Recordó el momento de absoluta paz cuando vio la cara enrojecida, magullada y arrugada de su hijo recién nacido, y cómo le temblaban las manitas al llorar. Y, como si hubiese sido ayer, recordó el momento en el que abrió la cálida manta en la que estaba envuelta Liyoni. Volvió a experimentar la sorpresa al ver sus dedos finos, la tripita redondeada y los ojos oscuros, casi negros.
Pensó en los años de miedo y de culpa, pero también en toda la belleza y el esplendor de Ceilán: los preciosos momentos en los que el olor a canela se combinaba con el aroma de las flores; las mañanas en las que el rocío reluciente que caía durante la estación fría le levantaba el ánimo; los monzones, con su tupido velo de lluvia, y el brillo de los arbustos de té después de la tormenta. Volvieron a rodarle las lágrimas por las mejillas, y junto con estas le vino un recuerdo que le inspiraba infinita ternura: el recuerdo de Liyoni, nadando como un pez hasta la isla, dando vueltas en el agua y cantando. Libre.
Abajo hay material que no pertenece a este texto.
(* ===== verification/Db.v ===== *)
(** * service/db: the tables and their statements

    migration/00001_init_schema.up.sql declares four tables, and each method
    of sqlc's [Queries] runs one SQL statement of query/*.sql.  The schema is
    data here ([table_of]); a statement is what SQL says it does to the rows
    under the schema's constraints, and a method is its statement and the scan
    of the rows it returns.  What SQL leaves open is a parameter: the order in
    which rows without an ORDER BY arrive ([plan], of each statement), the
    texts that the encoding of the database admits ([valid_text]), the
    rounding of an instant to a timestamp, and the clock. *)

From stdpp Require Import base list strings sorting.
From Stdlib Require Import ZArith Lia Permutation Sorted.
From S2P Require Import Prelude Golang.
Local Open Scope Z_scope.

(** ** Values and schemas *)

Inductive sql_type : Set := Varchar | Int4 | Int8 | Timestamptz | VarcharArray | Int4Array.

(** A timestamp counts microseconds. *)
Inductive value : Set :=
| Null
| Text (s : string)
| Int (z : Z)
| Time (us : Z)
| Texts (l : list string)
| Ints (l : list Z).

#[export] Instance value_eq_dec : EqDecision value.
Proof. solve_decision. Defined.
Para ser una niña tan pequeña, Liyoni había dejado una sombra muy larga en sus vidas. Su espíritu no se desvanecería sin más, ni Gwen lo permitiría.
Mientras Laurence le acariciaba el pelo con un gesto tranquilizador, como si fuese una niña, pensó en Caroline, y sintió tanta afinidad con ella que se quedó sin respiración. Y, por último, recordó el momento en que dejó de fijarse en el color de la piel de su hija. Sintió la mano cálida de su marido en su pelo y supo que llevaría las últimas palabras de Liyoni en el corazón durante el resto de su vida.
«Te quiero, mamá».
Fue lo que dijo la niña la noche antes de morir.
Gwen se secó las lágrimas y sonrió al ver cómo una bandada de pájaros echaba a volar sobre el lago. «La vida sigue —pensó—. Dios sabe cómo; pero sigue». Y tuvo la esperanza de que algún día, tal vez, si tenía mucha suerte, quizá encontraría la forma de perdonarse a sí misma.